#### [Assignment]
Return all the lines below in which the string "declared" appears.

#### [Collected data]
"""

(* ===== verification/Frame.v ===== *)
(** * Direct-TCP framing

    [crates/smb-wire/src/frame.rs]: the 4-byte session header in front of every
    SMB message on port 445, one zero byte and a 24-bit big-endian length. *)
From S2P Require Import Prelude WireError.

Definition DIRECT_TCP_HEADER_SIZE : Z := 4.
Definition DIRECT_TCP_MAX_PAYLOAD : Z := 0x00FFFFFF.

Definition encode_direct_tcp_frame (payload : bytes) : wire bytes :=
  if DIRECT_TCP_MAX_PAYLOAD <? len payload then Err (FrameTooLarge (len payload)) else
  let length := len payload mod 2 ^ 32 in
  Ok ([x00; byte_of_Z (Z.land (Z.shiftr length 16) 0xFF);
       byte_of_Z (Z.land (Z.shiftr length 8) 0xFF); byte_of_Z (Z.land length 0xFF)]
      ++ payload).

Definition decode_direct_tcp_length (header : bytes) : wire Z :=
  let! _ := require_len header DIRECT_TCP_HEADER_SIZE in
  let! h0 := get_le 1 header 0 in
  if negb (h0 =? 0) then Err (InvalidField "direct TCP reserved byte") else
  let! h1 := get_le 1 header 1 in
  let! h2 := get_le 1 header 2 in
  let! h3 := get_le 1 header 3 in
  Ok (Z.lor (Z.lor (Z.shiftl h1 16) (Z.shiftl h2 8)) h3).

Definition decode_direct_tcp_frame (frame : bytes) : wire bytes :=
  let! _ := require_len frame DIRECT_TCP_HEADER_SIZE in
  let! header := slice frame 0 DIRECT_TCP_HEADER_SIZE in
  let! declared := decode_direct_tcp_length header in
  let! actual := sub_or_panic (len frame) DIRECT_TCP_HEADER_SIZE in
  if negb (actual =? declared) then Err (TruncatedFrame declared actual) else
  slice_from frame DIRECT_TCP_HEADER_SIZE.

(** ** Lemmas *)

(** The header [encode_direct_tcp_frame] puts in front of [n] payload bytes. *)
Definition frame_header (n : Z) : bytes :=
  [x00; byte_of_Z (n / 65536); byte_of_Z (n / 256); byte_of_Z n].

Lemma len_frame_header n : len (frame_header n) = 4.
Proof. done. Qed.
#[export] Hint Rewrite len_frame_header : len.

Lemma byte_of_Z_land v : byte_of_Z (Z.land v 0xFF) = byte_of_Z v.
Proof.
  apply Z_of_byte_inj. rewrite !Z_of_byte_of_Z.
  change 0xFF with (Z.ones 8). rewrite Z.land_ones by lia.
  by rewrite Z.mod_mod.
Qed.

Lemma encode_frame_ok payload :
  len payload <= DIRECT_TCP_MAX_PAYLOAD ->
  encode_direct_tcp_frame payload = Ok (frame_header (len payload) ++ payload).
Proof.
  unfold DIRECT_TCP_MAX_PAYLOAD, encode_direct_tcp_frame. intros.
  rewrite (proj2 (Z.ltb_ge _ _)) by (unfold DIRECT_TCP_MAX_PAYLOAD; lia). cbv zeta.
  rewrite Z.mod_small by len_lia.
  by rewrite !byte_of_Z_land, !Z.shiftr_div_pow2 by lia.
Qed.

Lemma decode_length_eq header :
  DIRECT_TCP_HEADER_SIZE <= len header ->
  decode_direct_tcp_length header =
  if negb (le_at 1 header 0 =? 0) then Err (InvalidField "direct TCP reserved byte")
  else Ok (le_at 1 header 1 * 65536 + le_at 1 header 2 * 256 + le_at 1 header 3).
Proof.
  unfold DIRECT_TCP_HEADER_SIZE, decode_direct_tcp_length. intros.
  rewrite require_len_ok by done. cbn [obind].
  rewrite !get_le_ok by lia. cbn [obind]. destruct (negb _); [done|]. cbn [obind].
  pose proof (le_at_range 1 header 2 ltac:(lia) ltac:(lia)).
  pose proof (le_at_range 1 header 3 ltac:(lia) ltac:(lia)).
  change (2 ^ (8 * Z.of_nat 1)) with 256 in *.
  replace (Z.shiftl (le_at 1 header 1) 16)
    with (Z.shiftl (Z.shiftl (le_at 1 header 1) 8) 8) by (by rewrite Z.shiftl_shiftl).
  rewrite <- Z.shiftl_lor, !lor_shiftl_add by lia. f_equal. lia.
Qed.

Lemma decode_length_header n rest :
  0 <= n <= DIRECT_TCP_MAX_PAYLOAD ->
  decode_direct_tcp_length (frame_header n ++ rest) = Ok n.
Proof.
  unfold DIRECT_TCP_MAX_PAYLOAD. intros.
  rewrite decode_length_eq by (unfold DIRECT_TCP_HEADER_SIZE; len_lia).
  rewrite (le_at_1_byte _ 0 x00), (le_at_1_byte _ 1 (byte_of_Z (n / 65536))),
    (le_at_1_byte _ 2 (byte_of_Z (n / 256))), (le_at_1_byte _ 3 (byte_of_Z n)) by done.
  rewrite !Z_of_byte_of_Z. change (Z_of_byte x00 =? 0) with true. cbn [negb]. f_equal. div_lia.
Qed.

(** The header bytes are determined by the length they decode to. *)
Lemma decode_length_inv header n :
  len header = DIRECT_TCP_HEADER_SIZE ->
  decode_direct_tcp_length header = Ok n ->
  0 <= n <= DIRECT_TCP_MAX_PAYLOAD /\ header = frame_header n.
Proof.
  intros Hlen. rewrite decode_length_eq by lia.
  destruct header as [|b0 [|b1 [|b2 [|b3 [|]]]]];
    try (exfalso; clear -Hlen; unfold DIRECT_TCP_HEADER_SIZE in *; len_lia).
  rewrite (le_at_1_byte _ 0 b0), (le_at_1_byte _ 1 b1), (le_at_1_byte _ 2 b2),
    (le_at_1_byte _ 3 b3) by done.
  destruct (Z.eqb_spec (Z_of_byte b0) 0) as [H0|]; simpl; [|done]. intros [= <-].
  pose proof (Z_of_byte_range b1). pose proof (Z_of_byte_range b2).
  pose proof (Z_of_byte_range b3).
  split; [unfold DIRECT_TCP_MAX_PAYLOAD; lia|]. unfold frame_header.
  repeat apply f_equal2; try done; apply Z_of_byte_inj;
    rewrite ?Z_of_byte_of_Z, ?H0; try done; div_lia.
Qed.

Lemma returns_decode_direct_tcp_length header : returns (decode_direct_tcp_length header).
Proof.
  unfold decode_direct_tcp_length, DIRECT_TCP_HEADER_SIZE. repeat returns_step.
Qed.

Lemma returns_decode_direct_tcp_frame frame : returns (decode_direct_tcp_frame frame).
Proof.
  unfold decode_direct_tcp_frame. change DIRECT_TCP_HEADER_SIZE with 4.
  do 2 returns_step. apply returns_bind; [apply returns_decode_direct_tcp_length|]. intros n _.
  unfold sub_or_panic. rewrite (proj2 (Z.leb_le _ _)) by lia. cbn [obind].
  returns_step; [exact I|]. by rewrite slice_from_ok by lia.
Qed.

#[export] Hint Resolve returns_decode_direct_tcp_length returns_decode_direct_tcp_frame : returns.

(** ** Properties *)

(** A frame decodes to a payload exactly when it is the encoding of that
    payload: framing is lossless, unambiguous and rejects trailing bytes. *)
Theorem decode_frame_iff (frame payload : bytes) :
  decode_direct_tcp_frame frame = Ok payload <->
  encode_direct_tcp_frame payload = Ok frame.
Proof.
  split.
  - unfold decode_direct_tcp_frame. intros (u & Hl & Hd)%obind_ok.
    apply require_len_inv in Hl. unfold DIRECT_TCP_HEADER_SIZE in *.
    rewrite slice_ok in Hd by lia. cbn [obind] in Hd.
    apply obind_ok in Hd as (n & Hn & Hd).
    apply decode_length_inv in Hn as [Hn Hh];
      [|unfold DIRECT_TCP_HEADER_SIZE; rewrite len_sub; lia].
    unfold sub_or_panic in Hd. rewrite (proj2 (Z.leb_le 4 _)) in Hd by lia.
    cbn [obind] in Hd. destruct (Z.eqb_spec (len frame - 4) n) as [Hn'|]; [|done].
    simpl negb in Hd. cbv iota in Hd. rewrite slice_from_ok in Hd by lia.
    injection Hd as <-. assert (len (drop (Z.to_nat 4) frame) = n) as Hp by len_lia.
    rewrite encode_frame_ok, Hp by lia. f_equal. rewrite <- Hh.
    unfold sub. apply (take_drop 4).
  - intros He. assert (len payload <= DIRECT_TCP_MAX_PAYLOAD) as Hl.
    { unfold encode_direct_tcp_frame in He.
      by destruct (Z.ltb_spec DIRECT_TCP_MAX_PAYLOAD (len payload)). }
    rewrite (encode_frame_ok payload Hl) in He.
    assert (frame = frame_header (len payload) ++ payload) as -> by congruence.
    unfold decode_direct_tcp_frame, DIRECT_TCP_HEADER_SIZE.
    pose proof (len_nonneg payload).
    rewrite require_len_ok by len_lia. cbn [obind].
    rewrite slice_ok by len_lia. cbn [obind].
    rewrite sub_app_here by done.
    rewrite <- (app_nil_r (frame_header _)) at 1.
    rewrite decode_length_header by lia. cbn [obind].
    unfold sub_or_panic. rewrite (proj2 (Z.leb_le 4 _)) by len_lia. cbn [obind].
    rewrite len_app. change (len (frame_header (len payload))) with 4.
    rewrite (proj2 (Z.eqb_eq _ _)) by lia. simpl negb. cbv iota.
    rewrite slice_from_ok by len_lia. by rewrite drop_app_here.
Qed.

"""

#### [Result for this exercise]
  let! declared := decode_direct_tcp_length header in
  if negb (actual =? declared) then Err (TruncatedFrame declared actual) else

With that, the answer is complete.